Was playing some mission europa today and was thinking 'this game is fun, but man I wish i didn't have to fight the controls to shoot stuff with things that aren't with a shotgun'. Then I remember, didn't nintendo came out with the perfect solution during ocarina time? Z-lock? It's weird that even gameloft didn't put that in their zelda clone. Just tapping once on an enemy to 'lock the camera' on them than press the shoot button would make combat in these shooter rpgs a lot more fun imo. Think metroid prime. Has this ever been tried in a ios shooter yet?
hardly. The difficulty of a shooter should never be related to the person's aiming ability, otherwise every pc shooter would be a joke. You needa manage location positioning, ammo count, other stuff. aiming shouldn't be an issue. Have you played Call of duty on consoles? Your iron sight button auto targets the nearest enemy =/
How would you be able to pull off headshots with a z-lock? Just tap on the enemies' head? Sounds like that would ruin half the challenge/fun in FPSes. As for the iron sight, I always turn off auto target in the CoD games myself.

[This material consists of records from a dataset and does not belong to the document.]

(** * ncm-R: conversion of omnils lines into NCM matches

    A shallow embedding of [pythonx/omnils.py] (classes [Function], [Match]
    and [Matches]) and the properties of its completion entries.

    Python [str] values are modelled as [string]; a character stands for
    the code point of the same number.  Methods run in a small state and
    exception monad whose state is the object [self]; the dictionary
    [match] built by [Match.build] is a record whose optional fields are
    the keys that may be absent. *)

From Stdlib Require Import String Ascii List ZArith Lia Bool Arith.
From Stdlib Require Import DecimalString.
Import ListNotations.

Local Open Scope list_scope.
Local Open Scope string_scope.

(** ** Exceptions, and the state and exception monad *)

Inductive PyError : Type :=
| IndexError
| KeyError
| ValueError
| RecursionError.

Inductive result (A : Type) : Type :=
| Ok (a : A)
| Raise (e : PyError).

Arguments Ok {A} a.
Arguments Raise {A} e.

(** A computation over an object of type [S]: it returns or raises, and
    leaves the object in a possibly updated state either way. *)
Definition M (S A : Type) : Type := S -> result A * S.

Definition ret {S A : Type} (a : A) : M S A := fun s => (Ok a, s).

Definition bind {S A B : Type} (m : M S A) (k : A -> M S B) : M S B :=
  fun s =>
    match m s with
    | (Ok a, s') => k a s'
    | (Raise e, s') => (Raise e, s')
    end.

Definition raise {S A : Type} (e : PyError) : M S A := fun s => (Raise e, s).

Definition get {S : Type} : M S S := fun s => (Ok s, s).

Definition put {S : Type} (s' : S) : M S unit := fun _ => (Ok tt, s').

Definition modify {S : Type} (f : S -> S) : M S unit := fun s => (Ok tt, f s).

Notation "x <- m ;; k" := (bind m (fun x => k))
  (at level 61, m at next level, right associativity).
Notation "m ;;; k" := (bind m (fun _ => k))
  (at level 61, right associativity).

(** An exception raised by a callee that has no access to [self]. *)
Definition lift {S A : Type} (r : result A) : M S A := fun s => (r, s).

(** [for x in l: body(x)] where the body updates [self]. *)
Fixpoint for_each {S A : Type} (l : list A) (body : A -> M S unit) : M S unit :=
  match l with
  | [] => ret tt
  | x :: l' => body x ;;; for_each l' body
  end.

(** [for x in l: acc = body(x, acc)] where the body updates a local. *)
Fixpoint for_fold {S A B : Type} (l : list A) (acc : B)
         (body : A -> B -> M S B) : M S B :=
  match l with
  | [] => ret acc
  | x :: l' => acc' <- body x acc ;; for_fold l' acc' body
  end.

(** [m] returns [v] on [self] and leaves [self] as it was. *)
Definition returns {S A : Type} (m : M S A) (self : S) (v : A) : Prop :=
  m self = (Ok v, self).

(** [m] raises [e] on [self] and leaves [self] as it was. *)
Definition raises {S A : Type} (m : M S A) (self : S) (e : PyError) : Prop :=
  m self = (Raise e, self).

(** ** Python's string primitives *)

Module Py.
(** C10.  When the caller does not list [DateKey], the synthesised fact
    table has one BIGINT column per listed key, in order, followed by the
    added [DateKey] column of type INT; the returned [dimensionKeys] are the
    caller's, and the DDL has exactly one index statement per listed key and
    none for [DateKey]. *)
Theorem generateFactTable_auto_DateKey :
  forall (tableName businessName : string) (measures : list FactColumn.t)
         (dimensionKeys : list string) (options : FactOptions),
    ~ In "DateKey" dimensionKeys ->
    let result :=
      generateFactTable tableName businessName measures dimensionKeys options in
    let fact := factTable result in
    (exists factKey foreignKeys dateKey audit,
        FactTable.columns fact
        = (factKey :: foreignKeys ++ dateKey :: audit ++ measures)%list
        /\ map FactColumn.name foreignKeys = dimensionKeys
        /\ Forall (fun c => FactColumn.dataType c = "BIGINT") foreignKeys
        /\ FactColumn.name dateKey = "DateKey"
        /\ FactColumn.dataType dateKey = "INT"
        /\ map FactColumn.name audit = [ "CreatedDate"; "ETLBatchId" ])
    /\ FactTable.dimensionKeys fact = dimensionKeys
    /\ fact_sqlScript result
       = factCreateTable fact "dbo"
           ++ String.concat EmptyString
                (map (factKeyIndex fact "dbo") dimensionKeys)
           ++ factColumnstoreIndex fact "dbo"
    /\ ~ In (factKeyIndex fact "dbo" "DateKey")
            (map (factKeyIndex fact "dbo") dimensionKeys).
Proof.
  intros tableName businessName measures dimensionKeys options Hno result fact.
  split; [| split; [| split ]].
  - exists (stdFactColumn "FactKey" "BIGINT IDENTITY(1,1)"
              "Surrogate key for the fact table"),
      (map foreignKeyColumn dimensionKeys), dateKeyColumn, factAuditColumns.
    split.
    + unfold fact, result. rewrite generateFactTable_columns.
      apply includes_false_not_In in Hno. rewrite Hno. reflexivity.
    + split; [ rewrite map_map; apply map_id |].
      split; [ apply Forall_forall; intros c Hc; apply in_map_iff in Hc;
               destruct Hc as [k [<- _]]; reflexivity |].
      repeat split.
  - reflexivity.
  - unfold result at 1. cbn [generateFactTable fact_sqlScript].
    apply generateFactSQL_statements.
  - intros Hin. apply in_map_iff in Hin. destruct Hin as [k [Hk Hin]].
    apply factKeyIndex_inj in Hk. subst k. contradiction.
Qed.

Lemma generateFactTable_auto_DateKey_witness :
  FactTable.dimensionKeys
    (factTable (generateFactTable "Sales" "Sales" []
                  [ "CustomerKey"; "ProductKey" ] noFactOptions))
  = [ "CustomerKey"; "ProductKey" ].
Proof.
  refine (proj1 (proj2 (generateFactTable_auto_DateKey "Sales" "Sales" []
                          [ "CustomerKey"; "ProductKey" ] noFactOptions _))).
  simpl. intros [H | [H | []]]; discriminate H.
Defined.
(** *** The routes of the two resources *)




Lemma app_resource_delete (R : Resource) (st : Store) (env : Env) (id : string)
    (b : gmap string value) (fs : list File) :
  is_resource R ->
  app st env (mkRequest DELETE ["api"; nouns R; id] b fs) = resource_delete R st env id.
Proof. by intros [-> | ->]. Qed.

(** *** Which status each operation answers with *)




Lemma resource_delete_status (R : Resource) (st : Store) (env : Env) (id : string) :
  (status (resource_delete R st env id).1 = 500 <->
     isValidObjectId id = false \/ store_failure env <> None) /\
  (status (resource_delete R st env id).1 = 404 <->
     isValidObjectId id = true /\ store_failure env = None
     /\ lookup_doc (JS.toLowerCase id) (collection R st) = None).
Proof.
  unfold resource_delete, findByIdAndDelete, castObjectId, exec.
  destruct (isValidObjectId id); simpl; [|naive_solver].
  destruct (store_failure env); simpl; [naive_solver|].
  destruct (lookup_doc _ _); simpl; naive_solver.
Qed.


End ResourceFacts.

(** ** Listing *)

Module ListFacts.
Import MongooseFacts HandlerFacts.

Local Arguments sort_desc : simpl never.

Lemma save_Ok_id (M : Model) (env : Env) (b : gmap string value) (c c' : Collection)
    (doc : Doc) :
  save M env b c = Ok (doc, c') -> doc.1 = new_ObjectId env.
Proof.
  unfold save. intros H. apply bind_Ok in H as (d & Hd & H).
  apply bind_Ok in H as (u & Hu & H).
  destruct (lookup_doc _ c); [done|]. by injection H as <- <-.
Qed.

(** The vehicle schema declares no [createdAt]: a new vehicle has none. *)
Lemma new_vehicle_has_no_createdAt (now : Z) (b d : gmap string value) :
  init_doc now vehicleSchema b = Ok d -> d !! "createdAt" = None.
Proof.
  intros Hd. destruct (init_doc_lookup _ _ _ _ vehicle_paths_NoDup Hd) as [_ Hout].
  apply Hout. apply (bool_decide_unpack _). by vm_compute.
Qed.

(** Strict mode drops [createdAt] from an update of a vehicle too. *)
Lemma vehicle_update_has_no_createdAt (u set : gmap string value) :
  cast_update vehicleSchema u = Ok set -> set !! "createdAt" = None.
Proof.
  intros Hset. pose proof (cast_update_lookup _ _ _ "createdAt" Hset) as H.
  destruct (u !! "createdAt"); [|done]. by injection H.
Qed.

(** A new reservation whose payload gives no [createdAt] is stamped with
    the clock. *)
Lemma new_reservation_createdAt (now : Z) (b d : gmap string value) :
  init_doc now reservationSchema b = Ok d -> b !! "createdAt" = None ->
  d !! "createdAt" = Some (VDate now).
Proof.
  intros Hd Hb. destruct (init_doc_lookup _ _ _ _ reservation_paths_NoDup Hd) as [Hin _].
  assert (Hdecl : ("createdAt", Leaf (mkPath TDate false None (Some DDateNow)))
                  ∈ reservationSchema) by (unfold reservationSchema; set_solver).
  specialize (Hin _ _ Hdecl). simpl in Hin. rewrite Hb in Hin. by injection Hin as <-.
Qed.

(** Documents without the key are left in natural order. *)
Lemma sort_desc_without_key (key : string) (c : list Doc) :
  Forall (fun d => sort_key key d = None) c -> sort_desc key c = c.
Proof.
  unfold sort_desc. induction 1 as [|d c Hd Hc IH]; simpl; [done|].
  rewrite IH. destruct c as [|d' c]; simpl; [done|].
  apply Forall_cons in Hc as [-> _]. done.
Qed.

(** Two reservations stamped by a clock that has advanced are listed
    newest first. *)
Lemma sort_desc_two_dates (a b : Doc) (ta tb : Z) :
  sort_key "createdAt" a = Some ta -> sort_key "createdAt" b = Some tb -> (ta < tb)%Z ->
  sort_desc "createdAt" [a; b] = [b; a].
Proof.
  intros Ha Hb Hlt. unfold sort_desc. simpl. rewrite Ha, Hb. simpl.
  destruct (Z.leb_spec tb ta); [lia | done].
Qed.

Lemma resource_create_201 (R : Resource) (st : Store) (env : Env) (req : Request) :
  is_resource R ->
  status (resource_create R st env req).1 = 201 ->
  exists d,
    init_doc (Z.of_N (Date_now env 0)) (schema (model R)) (body req) = Ok d /\
    (resource_create R st env req).1 = json 201 (JDoc (new_ObjectId env, d)) /\
    collection R (resource_create R st env req).2
    = (collection R st ++ [(new_ObjectId env, d)])%list.
Proof.
  intros HR. unfold resource_create.
  destruct (save _ _ _ _) as [[doc c]|e] eqn:Hsave; simpl; [|done]. intros _.
  pose proof (save_Ok_id _ _ _ _ _ _ Hsave) as Hid.
  apply save_Ok in Hsave as (Hd & _ & ->). exists doc.2.
  destruct doc as [id d]. simpl in *. subst id. by destruct HR as [-> | ->].
Qed.

Lemma reservation_list_newest_first (st : Store) (envA envB envL : Env)
    (bA bB : gmap string value) (fs : list File) :
  reservations st = [] -> store_failure envL = None ->
  bA !! "createdAt" = None -> bB !! "createdAt" = None ->
  (Date_now envA 0 < Date_now envB 0)%N ->
  let createA := app st envA (mkRequest POST ["api"; "reservations"] bA fs) in
  let createB := app createA.2 envB (mkRequest POST ["api"; "reservations"] bB fs) in
  status createA.1 = 201 -> status createB.1 = 201 ->
  listed_ids (app createB.2 envL (mkRequest GET ["api"; "reservations"] ∅ fs)).1
  = [new_ObjectId envB; new_ObjectId envA].
Proof.
  intros Hempty Hup HbA HbB Hclock createA createB HA HB.
  destruct (resource_create_201 reservationResource st envA _ (or_intror eq_refl) HA)
    as (dA & HdA & _ & HcA).
  destruct (resource_create_201 reservationResource createA.2 envB _ (or_intror eq_refl) HB)
    as (dB & HdB & _ & HcB).
  change (reservations createB.2 = (reservations createA.2 ++ [(new_ObjectId envB, dB)])%list)
    in HcB.
  change (reservations createA.2 = (reservations st ++ [(new_ObjectId envA, dA)])%list) in HcA.
  rewrite HcA, Hempty in HcB. simpl in HcB, HdA, HdB.
  apply new_reservation_createdAt in HdA; [|done].
  apply new_reservation_createdAt in HdB; [|done].
  change (app createB.2 envL _) with (get_reservations createB.2 envL).
  unfold get_reservations, find_sort_desc, exec. rewrite Hup, HcB. simpl.
  rewrite (sort_desc_two_dates _ _ (Z.of_N (Date_now envA 0)) (Z.of_N (Date_now envB 0)));
    [done | unfold sort_key; simpl; by rewrite ?HdA, ?HdB .. | lia].
Qed.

Well pulling off headshots is pretty hard on ios anyways. I guess you can have compromises here and there. Maybe how they did it in Everything or Nothing, in which you lock on to enemies, than you fine tune your aim for head shots. idk. I still think ios shooter controls could use some improvement.
Yeah, this is a really tricky issue, although it's worth noting that Metroid Prime wasn't really an FPS, but an adventure game in the first-person- you never really were challenged on accurate aim anyway- most enemies, although having weak points, were beaten by jockeying for good positioning, or using the correct weapon etc. I haven't found FPS control on iDevices to be that great, but i guess it's always going to pale in comparison to a keyboard/ mouse setup, for example. Perhaps some sort of auto-aim which wasn't fully accurate, then the challenge could be to fine-tune the aim yourself? This is where i would always support implementation of user- adjustable sensitivity sliders, so that you can also control how much movement you need to make those aiming adjustments. Nothing worse than feeling like you have to fight against the controls themselves. Going back to the Z-lock thing- Ravensword had it, but that's the only example i can think of, and it wasn't a shooter!
All z-lock did was lock on to the enemy so your camera would follow it. You still have to aim if you want to get an effective shot. I think it could work well.